But the downside is that, because of the amount of time it takes, the breadth-first search strategy is not well suited for traversing specific sites and y nested HTML files.

>>>>

Focused search strategy

Unlike depth-first and breadth-first search strategies, focused search strategy is based on the "match-first principle" of accessing the data source, and based on specific matching algorithms, it actively selects and prioritizes data documents related to the topic of demand. Based on a specific matching algorithm, it actively selects and prioritizes documents that are relevant to the subject matter of the request, which guides subsequent data crawling.

This type of focused crawler will determine a priority score for hyperlinks in any page visited, and insert the link into a circular queue according to the score, which helps the crawler to prioritize the tracking of potentially higher degree of matching pages until it obtains sufficient quantity and quality of target information.

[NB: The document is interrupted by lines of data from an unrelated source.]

(* ===== verification/UnsyncChannel.v ===== *)
(** * The single-threaded channel of [src/address/unsync_channel.rs]

    [Chan] is the allocation behind the [Rc<RefCell<Shared>>] of a receiver and
    the [Weak] pointers of its senders: whether the receiver still holds the
    only strong reference, how many weak references exist, and the contents.
    Every method of the source is a [Prog] over it; the tasks it notifies are
    its output.  All the code runs on one thread and no [RefCell] borrow is
    held across a call, so the borrow checks never fail and are not modelled.
    [current] is what [task::current()] returns to the caller, and the pair of
    [send] the oneshot channel it creates. *)

From S2P Require Import Prelude.
From S2P Require Import Envelope.

Section channel.
Context {M Tx Rx Task : Type}.
Abbreviation Env := (Envelope M Tx).

Record Shared : Type := mkShared {
  buffer : list Env;
  capacity : nat;
  blocked_senders : list Task;
  blocked_recv : option Task
}.

Record Chan : Type := mkChan {
  strong : bool;
  weak : nat;
  shared : Shared
}.

Abbreviation P := (Prog Chan Task).

(** ** Access to the shared part *)

Definition set_shared (sh : Shared) (c : Chan) : Chan := mkChan (strong c) (weak c) sh.
Definition set_weak (n : nat) (c : Chan) : Chan := mkChan (strong c) n (shared c).

(** [self.shared.upgrade()]. *)
Definition upgrade : P (option Shared) :=
  gets (fun c => if strong c then Some (shared c) else None).

(** [shared.buffer.push_back(env)] followed by the wake-up of the receiver. *)
Definition push_and_wake (sh : Shared) (e : Env) : P () :=
  _ ← modify (set_shared (mkShared (buffer sh ++ [e]) (capacity sh) (blocked_senders sh) None));
  notify_opt (blocked_recv sh).

(** [shared.capacity == 0 || shared.buffer.len() < shared.capacity]. *)
Definition has_room (sh : Shared) : bool :=
  bool_decide (capacity sh = 0%nat) || bool_decide (length (buffer sh) < capacity sh)%nat.

(** ** [UnsyncAddrSender] *)

Definition sender_connected : P bool :=
  o ← upgrade; mret (bool_decide (is_Some o)).

Definition do_send (m : M) : P (Result () (SendError M)) :=
  o ← upgrade;
  match o with
  | None => mret (Err (Closed m))
  | Some sh => _ ← push_and_wake sh (pack m None); mret (Ok ())
  end.

Definition try_send (current : Task) (m : M) (park : bool) : P (Result () (SendError M)) :=
  o ← upgrade;
  match o with
  | None => mret (Err (Closed m))
  | Some sh =>
      if has_room sh then
        _ ← push_and_wake sh (pack m None); mret (Ok ())
      else
        _ ← (if park then
               modify (set_shared (mkShared (buffer sh) (capacity sh)
                                     (blocked_senders sh ++ [current]) (blocked_recv sh)))
             else mret ());
        mret (Err (Full m))
  end.

Definition send (current : Task) (oneshot : Tx * Rx) (m : M) : P (Result Rx (SendError M)) :=
  o ← upgrade;
  match o with
  | None => mret (Err (Closed m))
  | Some sh =>
      if has_room sh then
        let '(tx, rx) := oneshot in
        _ ← push_and_wake sh (pack m (Some tx)); mret (Ok rx)
      else
        _ ← modify (set_shared (mkShared (buffer sh) (capacity sh)
                                  (blocked_senders sh ++ [current]) (blocked_recv sh)));
        mret (Err (Full m))
  end.

(** [Clone]: one more weak reference. *)
Definition sender_clone : P () := modify (fun c => set_weak (S (weak c)) c).

(** [Drop]: the last sender wakes the receiver up; then the weak reference is
    released. *)
Definition sender_drop : P () :=
  o ← upgrade;
  _ ← match o with
      | None => mret ()
      | Some sh =>
          n ← gets weak;
          if bool_decide (n = 1%nat) then
            _ ← modify (set_shared (mkShared (buffer sh) (capacity sh) (blocked_senders sh) None));
            notify_opt (blocked_recv sh)
          else mret ()
      end;
  modify (fun c => set_weak (pred (weak c)) c).

(** ** [UnsyncAddrReceiver] *)

Definition new (cap : nat) : Chan := mkChan true 0 (mkShared [] cap [] None).

Definition recv_connected : P bool := gets (fun c => bool_decide (weak c ≠ 0%nat)).

(** [Rc::downgrade]. *)
Definition sender : P () := modify (fun c => set_weak (S (weak c)) c).

Definition get_capacity : P nat := gets (fun c => capacity (shared c)).

(** The [for] loop of [set_capacity]: notify up to [n] blocked senders. *)
Fixpoint wake_senders (n : nat) : P () :=
  match n with
  | O => mret ()
  | S n =>
      sh ← gets shared;
      match blocked_senders sh with
      | t :: ts =>
          _ ← modify (set_shared (mkShared (buffer sh) (capacity sh) ts (blocked_recv sh)));
          _ ← notify t;
          wake_senders n
      | [] => mret ()
      end
  end.

Definition set_capacity (size : nat) : P () :=
  sh ← gets shared;
  _ ← modify (set_shared (mkShared (buffer sh) size (blocked_senders sh) (blocked_recv sh)));
  if bool_decide (length (buffer sh) < size)%nat
  then wake_senders (size - length (buffer sh))
  else mret ().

It is easy to see that the main focus of the crawler search strategy lies in the design of the priority scoring model, that is, how to distinguish the value of the link, different scoring models for the same link will give different scores, which directly affects the efficiency and quality of information collection.

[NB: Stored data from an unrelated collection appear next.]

(* ===== verification/SyncChannelProps.v ===== *)
(** * Guarantees of the thread-safe channel along histories

    [Sys] is a channel whose receiver is alive, with its live senders; an [op]
    is a call of one of the methods of [SyncChannel] and a [history] a sequence
    of calls, each run to its end with enough fuel.  The properties are proved
    on the specification of [SyncChannelSpec] and carried over to the code by
    [sys_refines]. *)

From S2P Require Import Prelude.
From S2P Require Import Queue.
From S2P Require Import Envelope.
From S2P Require Import SyncChannel.
From S2P Require Import SyncChannelSpec.

Section history.
Context {M Tx Rx Task : Type} {Q : Type → Type} `{!MpscQueue Q} {build : Build}.
Abbreviation Env := (Envelope M Tx).
Abbreviation Inner := (@Inner M Tx Task Q).
Abbreviation AChan := (AChan M Tx Task).
Abbreviation idle := (mkSenderTask (Task := Task) None false).

(** The senders alive, each with its [maybe_parked] cell. *)
Abbreviation Live := (gmap task_ptr bool).
Implicit Types (i : Inner) (a : AChan) (l : Live).

Record Sys : Type := mkSys { inner : Inner; live : Live }.

Inductive op : Type :=
| Send (p : task_ptr) (current : Task) (oneshot : Tx * Rx) (m : M)
| TrySend (p : task_ptr) (current : Task) (m : M) (park : bool)
| DoSend (p : task_ptr) (m : M)
| CloneSender (p : task_ptr)
| DropSender (p : task_ptr)
| NewSender
| SetCapacity (cap : Z)
| RecvPoll (current : Task).

Definition the_sender (p : task_ptr) (l : Live) : SyncAddressSender :=
  mkSender p (default false (l !! p)).
Definition put_sender (s : SyncAddressSender) (l : Live) : Live :=
  <[sender_task s := maybe_parked s]> l.
Definition took {A} (e : Env) (r : Result A (SendError M)) : outcome M Tx :=
  match r with Ok _ => mkOutcome [e] [] | Err _ => silent end.

Definition exec_op (fuel : nat) (o : op) (s : Sys) : Exec (outcome M Tx * Sys * list Task) :=
  match o with
  | Send p current oneshot m =>
      '(r, sd, i, w) ← send current oneshot m (the_sender p (live s)) (inner s);
      Return (took (pack m (Some oneshot.1)) r, mkSys i (put_sender sd (live s)), w)
  | TrySend p current m park =>
      '(r, sd, i, w) ← try_send current m park (the_sender p (live s)) (inner s);
      Return (took (pack m None) r, mkSys i (put_sender sd (live s)), w)
  | DoSend p m =>
      '(r, i, w) ← do_send m (inner s);
      Return (took (pack m None) r, mkSys i (live s), w)
  | CloneSender _ =>
      '(sd, i, w) ← sender_clone (inner s);
      Return (silent, mkSys i (put_sender sd (live s)), w)
  | NewSender =>
      '(sd, i, w) ← recv_sender (inner s);
      Return (silent, mkSys i (put_sender sd (live s)), w)
  | DropSender p =>
      '(_, i, w) ← sender_drop (inner s);
      Return (silent, mkSys i (delete p (live s)), w)
  | SetCapacity cap =>
      '(_, i, w) ← set_capacity fuel cap (inner s);
      Return (silent, mkSys i (live s), w)
  | RecvPoll current =>
      '(r, i, w) ← poll fuel current (inner s);
      Return (match r with Ok (Ready (Some e)) => mkOutcome [] [e] | _ => silent end,
              mkSys i (live s), w)
  end.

In the same mechanism, the scoring model for hyperlink tags can naturally be extended to the evaluation of HTML pages, because every web page is composed of a large number of hyperlink tags, and it seems that the higher the value of the link, the higher the value of the page where it is located, which provides theoretical and technical support for the search engine's search specialization and application of the broader. Currently, common focused search strategies include two kinds based on "consolidated learning" and "context map".

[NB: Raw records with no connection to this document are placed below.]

Lemma reach_sender free rt (c0 : Config M Task) n c i t c' :
  reach free rt c0 n c → threads c !! i = Some t → sender_step free i t c c' →
  reach free rt c0 (S n) c'.
Proof. intros Hr Hi Hs. eapply reach_step; [done |]. by eapply step_sender. Qed.

Lemma reach_receiver free rt (c0 : Config M Task) n c c' :
  reach free rt c0 n c → receiver_step free rt c c' → reach free rt c0 (S n) c'.
Proof. intros Hr Hs. eapply reach_step; [done |]. by eapply step_receiver. Qed.
End properties.

(** Concrete runs, action by action. *)
Tactic Notation "sender" constr(i) uconstr(s) :=
  match goal with H : reach _ _ _ _ _ |- _ =>
    eapply (reach_sender _ _ _ _ _ i) in H; [| reflexivity | eapply s; (reflexivity || discriminate)];
    vm_compute in H end.
Tactic Notation "polls" uconstr(s) :=
  match goal with H : reach _ _ _ _ _ |- _ =>
    eapply reach_receiver in H; [| eapply s; reflexivity];
    vm_compute in H end.

(** *** Lost wake-ups *)

Section stranded.
Context {M Task : Type} {build : Build} (rt ta tb : Task) (m0 m1 : M).

(** Two senders on a channel of capacity 1.  The first fills it.  The second
    finds it full; before it reaches the parked queue, the receiver takes the
    message, finds nobody to unpark, and goes to sleep on the empty channel.
    Then the second sender parks. *)
Definition stranded_config : Config M Task :=
  mkConfig INIT_STATE 1 2 [] [1%nat] (mkReceiverTask false (Some rt))
    [mkThread SIdle false (mkSenderTask None false);
     mkThread SIdle true (mkSenderTask (Some tb) true)] RAsleep false false [] [m0] [].

Lemma stranded_reached : reach false rt (start 2 1) 19 stranded_config.
Proof.
  pose proof (reach_refl false rt (start (M := M) (Task := Task) 2 1)) as H.
  vm_compute in H.
  sender 0%nat (step_begin _ _ _ _ KSend m0). sender 0%nat (step_load _ _ _ _ ta).
  sender 0%nat step_cas. sender 0%nat step_push. sender 0%nat step_signal.
  sender 1%nat (step_begin _ _ _ _ KSend m1). sender 1%nat (step_load _ _ _ _ tb).
  polls (step_poll _ _ _ false). polls step_pop_data. polls step_unpark. polls step_dec.
  polls (step_poll _ _ _ false). polls step_pop_empty. polls step_try_park.
  polls step_pop_empty. polls step_try_park.
  sender 1%nat step_park. sender 1%nat step_park_push. sender 1%nat step_park_check.
  exact H.
Qed.

(** A sender finds the channel full; before it reaches the parked queue the
    receiver is dropped.  Then the sender parks. *)
Definition closed_config : Config M Task :=
  mkConfig 1 1 1 [] [0%nat] (mkReceiverTask true None)
    [mkThread SIdle false (mkSenderTask (Some ta) true)] RDead false false [] [] [m0].

Lemma closed_reached : reach false rt (start 1 1) 15 closed_config.
Proof.
  pose proof (reach_refl false rt (start (M := M) (Task := Task) 1 1)) as H.
  vm_compute in H.
  sender 0%nat (step_begin _ _ _ _ KSend m0). sender 0%nat (step_load _ _ _ _ ta).
  sender 0%nat step_cas. sender 0%nat step_push. sender 0%nat step_signal.
  sender 0%nat (step_begin _ _ _ _ KSend m1). sender 0%nat (step_load _ _ _ _ ta).
  polls (step_close _ _ _ false). polls step_close_cas. polls step_close_woken.
  polls step_drain. polls step_drained.
  sender 0%nat step_park. sender 0%nat step_park_push. sender 0%nat step_park_check.
  exact H.
Qed.

End stranded.

(** ** Witnesses *)

#[local] Instance conc_demo_build : Build := true.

From the point of view of the degree of application, the current domestic mainstream search platform mainly adopts the breadth-first search strategy, mainly because of the low vertical value density of the information in the domestic network system, while the horizontal value density is high. However, this will obviously miss some of the smaller citation rate of network documents, and the horizontal value enrichment effect of the width-first search strategy, will lead to these small amount of links to the source of information is ignored indefinitely.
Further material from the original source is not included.